Sessions is running in Tuesday’s Republican primary runoff. His opponent is former Auburn University head football Coach Tommy Tuberville. The winner of the GOP nomination will face incumbent Sen. Doug Jones, D-Alabama, in the Nov. 3 general election. Defeating Jones is considered critical for Republicans efforts to try to retain control of the Senate.
Hightower for Congress announces “Doctors for Hightower” coalition
Bill Hightower campaign for Congress said this week that it has received the endorsement of over 30 prominent South Alabama physicians who will serve as the leadership for Hightower’s new “Doctors for Hightower” Coalition.
The pro-Hightower doctors wrote a letter to voters in Alabama’s 1st Congressional District.
“We have committed our careers to supporting the south Alabama community and we know first-hand the struggles that medical professionals, providers, and institutions face in addressing the healthcare needs of our community,” the Hightower doctors wrote. “These are challenges that have been magnified in the face of the global pandemic that has ravaged our country and community, and will have ramifications for years to come.”
“South Alabama and the entire Gulf Coast needs strong leadership in Congress that will stand up for our ability to provide accessible and affordable care for our community,” the doctors claimed. “Leadership that understands the needs of medical professionals and patients, an effective voice who will be able to deliver for our community, and an ear we know will be there to listen when future challenges emerge…”
The doctors endorsed Hightower because, “Bill Hightower knows and understands the medical community and healthcare sector.
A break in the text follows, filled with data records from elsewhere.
(* ===== verification/DictIter.v ===== *)
(** * DictIter: the iterators of dict.c

    A safe iterator pauses the rehashing, so that entries keep their place, and
    saves the entry after the one it returns, so that this one may be deleted; an
    unsafe one checks at the end, by a fingerprint, that nothing moved.  What an
    iterator has still to visit is [pending]: it is what the operations that run
    between two calls leave alone. *)

From stdpp Require Import countable sets fin_maps gmap relations.
From S2P Require Import Prelude Memory Dict DictInv DictSpec.

(** The dict [iter->d] is an argument and a result.  [entry] and [nextEntry] are
    pointers into the chains; as values they are the chains they start, which
    the theorems show to be the ones in the table whenever they are followed. *)
Record dictIterator (SK V : Type) := {
  it_index : Z; it_table : Z; it_safe : bool;
  it_entry : dictEntry SK V; it_nextEntry : dictEntry SK V; it_fingerprint : Z }.
Arguments it_index {SK V}. Arguments it_table {SK V}. Arguments it_safe {SK V}.
Arguments it_entry {SK V}. Arguments it_nextEntry {SK V}. Arguments it_fingerprint {SK V}.
Arguments Build_dictIterator {SK V}.

(** One round of the loop of [dictFingerprint]. *)
Definition fingerprint_round (hash n : Z) : Z :=
  let hash := u64 (hash + n) in
  let hash := u64 (Z.lnot hash + Z.shiftl hash 21) in
  let hash := Z.lxor hash (Z.shiftr hash 24) in
  let hash := u64 (hash + Z.shiftl hash 3 + Z.shiftl hash 8) in
  let hash := Z.lxor hash (Z.shiftr hash 14) in
  let hash := u64 (hash + Z.shiftl hash 2 + Z.shiftl hash 4) in
  let hash := Z.lxor hash (Z.shiftr hash 28) in
  u64 (hash + Z.shiftl hash 31).

Section iterators.
Context {SK V : Type}.
Abbreviation dict := (dict SK V).
Abbreviation dictEntry := (dictEntry SK V).
Abbreviation dictIterator := (dictIterator SK V).
Implicit Types (d : dict) (iter : dictIterator).

(** The addresses the allocator gave to the tables. *)
Variable table_addr : dict -> Z -> Z.

Definition dictFingerprint d : Z :=
  foldl fingerprint_round 0
    [u64 (table_addr d 0); u64 (ht_size_exp (ht0 d)); ht_used (ht0 d);
     u64 (table_addr d 1); u64 (ht_size_exp (ht1 d)); ht_used (ht1 d)].

Definition dictInitIterator : dictIterator := Build_dictIterator (-1) 0 false DNull DNull 0.
Definition dictInitSafeIterator : dictIterator := Build_dictIterator (-1) 0 true DNull DNull 0.

Definition not_started iter : bool := (it_index iter =? -1) && (it_table iter =? 0).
He is the son of Dr. Billy M. Hightower, a healthcare pioneer in open-heart surgery for the Gulf Coast. As a state Senator, Bill Hightower stood up for not only doctors, nurses, and other health professionals, but for patients and their rights. And as a congressman, Bill Hightower will work with the medical community to improve our medical funding and services to help the people of coastal Alabama. He will work to innovate and develop better ways to deliver affordable and accessible care, so we can better serve our patients. We know Bill Hightower is committed to working to ensure we are better able to work to support our patients, to provide the care they want and deserve.”
Hightower served in the Alabama Senate. He ran for the Republican nomination Governor in 2018 but lost to Gov. Kay Ivey, who went on to win her own term. Hightower has owned several small businesses in the South Alabama area. He worked for several large multi-national corporations before moving back to Alabama following 9-11. He has a bachelor’s degree from the University of South Alabama and a master’s from Vanderbilt University. He and his wife Susan have children and grandchildren.
Bill Hightower is running against Mobile County Commissioner Jerry Carl for the Republican nomination in the July 14 Republican primary runoff. The winner of the Republican nomination will face the winner of the Democratic Party primary runoff between Kiani Gardner and James Averhart.
Incumbent Republican Congressman Bradley Byrne is not seeking reelection.